CRISI OCTAVA.

1 0 0
                                    


Armería del Valor

Estando ya sin virtud el Valor, sin fuerzas, sin vigor, sin brío y a punto de expirar, dícese que acudieron allá todas las naciones, instándole hiciese testamento en su favor y les dejase sus bienes.

—No tengo otros que a mí mismo —les respondió—. Lo que yo os podré dejar será este mi lastimoso cadáver, este esqueleto de lo que fui. Id llegando, que yo os lo iré repartiendo. Fueron los primeros los italianos, porque llegaron primeros, y pidieron la testa.

—Yo os la mando —dijo—. Seréis gente de gobierno, mandaréis el mundo a entrambas manos.

Inquietos los franceses, fuéronse entremetiendo, y deseosos de tener mano en todo, pidieron los brazos.

—Temo —dijo— que si os los doy, habéis de inquietar todo el mundo. Seréis activos, gente de brazo, no pararéis un punto: malos sois para vecinos. Pero los genoveses, de paso, les quitaron las uñas, no dejándoles ni con qué asir ni con qué detener las cosas; pero a los españoles les han dado tan valientes pellizcos en su plata, que no hiciera más una bruja, chupándoles la sangre cuando más dormidos.

—Item más, dejo el rostro a los ingleses. Seréis lindos, unos ángeles; mas temo que, como las hermosas, habéis de ser fáciles en hacer cara a un Calvino, a un Lutero y al mismo diablo. Sobre todo, guardaos no os vea la vulpeja, que dirá luego aquello de «hermosa fachata, mas sin celebro».

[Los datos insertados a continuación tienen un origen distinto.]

Definition transferShareOwnershipAndPossession (sourceOwnershipIndex sourcePossessionIndex destinationPublicKey
    numberOfShares : Z) (u : Universe) : option (Universe * bool * option (Z * Z)) :=
  if numberOfShares <=? 0 then Some (u, false, None)
  else if negb (can_transfer sourceOwnershipIndex sourcePossessionIndex numberOfShares (assets u))
  then Some (u, false, None)
  else if isZero destinationPublicKey then
    (* burn *)
    let issuance := (assets u).[rec_link ((assets u).[sourceOwnershipIndex])] in
    if isZero (rec_publicKey issuance) then Some (u, false, None)
    else
      let a := (assets u).[sourceOwnershipIndex := add_shares (- numberOfShares) ((assets u).[sourceOwnershipIndex])] in
      let a := a.[sourcePossessionIndex := add_shares (- numberOfShares) (a.[sourcePossessionIndex])] in
      let fl := flag_changes [sourceOwnershipIndex; sourcePossessionIndex] (assetChangeFlags u) in
      Some (log_change sourceOwnershipIndex sourcePossessionIndex destinationPublicKey numberOfShares
              (with_flags fl (with_assets a (indexLists u) u)), true, None)
  else
    match moveShares sourceOwnershipIndex sourcePossessionIndex destinationPublicKey
            (rec_managing ((assets u).[sourceOwnershipIndex])) destinationPublicKey
            (rec_managing ((assets u).[sourcePossessionIndex])) numberOfShares u with
    | None => None
    | Some (u, destO, destP) =>
        Some (log_change sourceOwnershipIndex sourcePossessionIndex destinationPublicKey numberOfShares u, true,
              Some (destO, destP))
    end.

Definition numberOfPossessedShares (assetName issuer owner possessor ownershipManagingContractIndex
    possessionManagingContractIndex : Z) (u : Universe) : option Z :=
  match asset_probe (fun idx => if is_empty ((assets u).[idx]) then Some None
      else if match_issuance issuer assetName ((assets u).[idx]) then Some (Some idx) else None) (asset_home issuer) with
  | None => None
  | Some None => Some 0
  | Some (Some issuanceIdx) =>
      match asset_probe (fun idx => if is_empty ((assets u).[idx]) then Some None
          else if match_ownership owner ownershipManagingContractIndex issuanceIdx ((assets u).[idx]) then Some (Some idx)
          else None) (asset_home owner) with
      | None => None
      | Some None => Some 0
      | Some (Some ownershipIdx) =>
          match asset_probe (fun idx => if is_empty ((assets u).[idx]) then Some None
              else if match_possession possessor possessionManagingContractIndex ownershipIdx ((assets u).[idx])
              then Some (Some idx) else None) (asset_home possessor) with
          | None => None
          | Some None => Some 0
          | Some (Some possessionIdx) => Some (rec_shares ((assets u).[possessionIdx]))
          end
      end
  end.

(** ** assetsEndEpoch *)

(** [reorgAssets]: the shares of a record are added at [dest], where the record without shares is written if the slot is empty. *)
Definition reorg_add (dest : Z) (r : AssetRecord) (numberOfShares : Z) (b : list AssetRecord) : list AssetRecord :=
  let b := if is_empty (b.[dest]) then b.[dest := r] else b in b.[dest := add_shares numberOfShares (b.[dest])].

(** One slot of the old universe [a] *)
Definition reorg_slot (a : list AssetRecord) (i : Z) (reorgAssets : option (list AssetRecord)) : option (list AssetRecord) :=
  match reorgAssets, a.[i] with
  | Some b, POSSESSION publicKey managing oldOwnershipIndex numberOfShares =>
      if 0 <? numberOfShares then
        let ownership := a.[oldOwnershipIndex] in
        let issuance := a.[rec_link ownership] in
        match asset_probe (empty_or (match_issuance (rec_publicKey issuance) (rec_name issuance)) b) (asset_home (rec_publicKey issuance)) with
        | None => None
        | Some issuanceIndex =>
            let b := if is_empty (b.[issuanceIndex]) then b.[issuanceIndex := issuance] else b in
            match asset_probe (empty_or (match_ownership (rec_publicKey ownership) (rec_managing ownership) issuanceIndex) b) (asset_home (rec_publicKey ownership)) with
            | None => None
            | Some ownershipIndex =>
                let b := reorg_add ownershipIndex (OWNERSHIP (rec_publicKey ownership) (rec_managing ownership) issuanceIndex 0) numberOfShares b in
                match asset_probe (empty_or (match_possession publicKey managing ownershipIndex) b) (asset_home publicKey) with
                | None => None
                | Some possessionIndex => Some (reorg_add possessionIndex (POSSESSION publicKey managing ownershipIndex 0) numberOfShares b)
                end
            end
        end
      else Some b
  | _, _ => reorgAssets
  end.

Definition assetsEndEpoch (u : Universe) : option Universe :=
  match for_loop capn 0 (reorg_slot (assets u)) (Some (replicate capn EMPTY)) with
  | None => None
  | Some a =>
      Some (with_flags (replicate (Z.to_nat (ASSETS_CAPACITY / 64)) (2 ^ 64 - 1))
              (with_assets a (rebuild_from capn a (resetLists ASSETS_CAPACITY)) u))
  end.

(** ** getUniverseDigest *)

(** [while (mask)]: hashes the slots of the set bits, lowest first. *)
Fixpoint rehash_mask (fuel : nat) (a : list AssetRecord) (base mask : Z) (dg : list D) : list D :=
  match fuel with
  | O => dg
  | S fuel' =>
      if mask =? 0 then dg
      else
        let idx := base + tzcnt_u64 mask in
        rehash_mask fuel' a base (Z.land mask (u64 (mask - 1))) (dg.[idx := hashAsset (a.[idx])])
  end.

Definition rehash_flagged (a : list AssetRecord) (fl : list Z) (dg : list D) : list D :=
  for_loop (Z.to_nat (ASSETS_CAPACITY / 64)) 0 (fun chunk dg => rehash_mask 64 a (chunk * 64) (fl.[chunk]) dg) dg.

Definition getUniverseDigest (u : Universe) : Universe * D :=
  let dg := rehash_flagged (assets u) (assetChangeFlags u) (assetDigests u) in
  let '(fl, dg, _) :=
    climb (climb_level_chunked hashNode) k 0 ASSETS_CAPACITY (assetChangeFlags u, dg, ASSETS_CAPACITY) in
  (mkUniverse (assets u) dg (fl.[0 := 0]) (indexLists u) (assetLog u), dg.[ASSETS_CAPACITY * 2 - 1 - 1]).
End Universe.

Muy antentos, los venecianos pidieron los carrillos. Riéronse los demás, pero el Valor:

—No lo entendéis —les dijo—. Dejad, que ellos comerán con ambos, y con todos. Mandó la lengua a los sicilianos, y habiendo duda entre ellos y los napolitanos, declaró que a las dos Sicilias; a los irlandeses, el hígado; el talle, a los alemanes.

—Seréis hombres de gentil cuerpo, pero mira que no lo estiméis más que el alma. La melsa a los polacos; el liviano, a los moscovitas, todo el vientre a los flamencos y holandeses:

—Con tal que no sea vuestro Dios.

El pecho a los suecos, las piernas, a los turcos, que con todos pretenden hacerlas, y donde una vez mete el pie, nunca más lo levantan; las entrañas, a los persas, gente de buenas entrañas; a los africanos, los huesos, que tengan que roer, como quien son; las espaldas a los chinas, el corazón a los japones, que son los españoles del Asia, y el espinazo a los negros.

Llegaron los últimos los españoles, que habían estado ocupados en sacar huéspedes de su casa que vinieron de allende a echarlos de ella.

—¿Qué nos dejas a nosotros? —le dijeron.

Y él:

—Tarde llegáis, ya está todo repartido.

—Pues a nosotros —replicaron—, que somos tus primogénitos, ¿qué menos que un mayorazgo nos has de dejar?

—No sé ya qué daros. Si tuviera dos corazones, vuestro fuera el primero. Pero mirá, lo que podéis hacer es que, pues todas las naciones os han inquietado, revolved contra ellas, y lo que Roma hizo antes, haced vosotros después: dad contra todas, repelad cuanto pudiéredes, en fe de mi permisión.

No lo dijo a los sordos; hanse dado tan buena maña, que apenas hay nación en el mundo que no la hayan dado su pellizco, y a pocos repelones se hubieran alzado con todo el Valor de pies a cabeza.

Esto les iba exagerando a Critilo y Andrenio a la salida de Francia por la Picardía, un hombre que lo era, y mucho, pues así como tienen unos cien ojos para ver y otras cien manos para obrar, éste tenía cien corazones para sufrir, y todo él era corazón.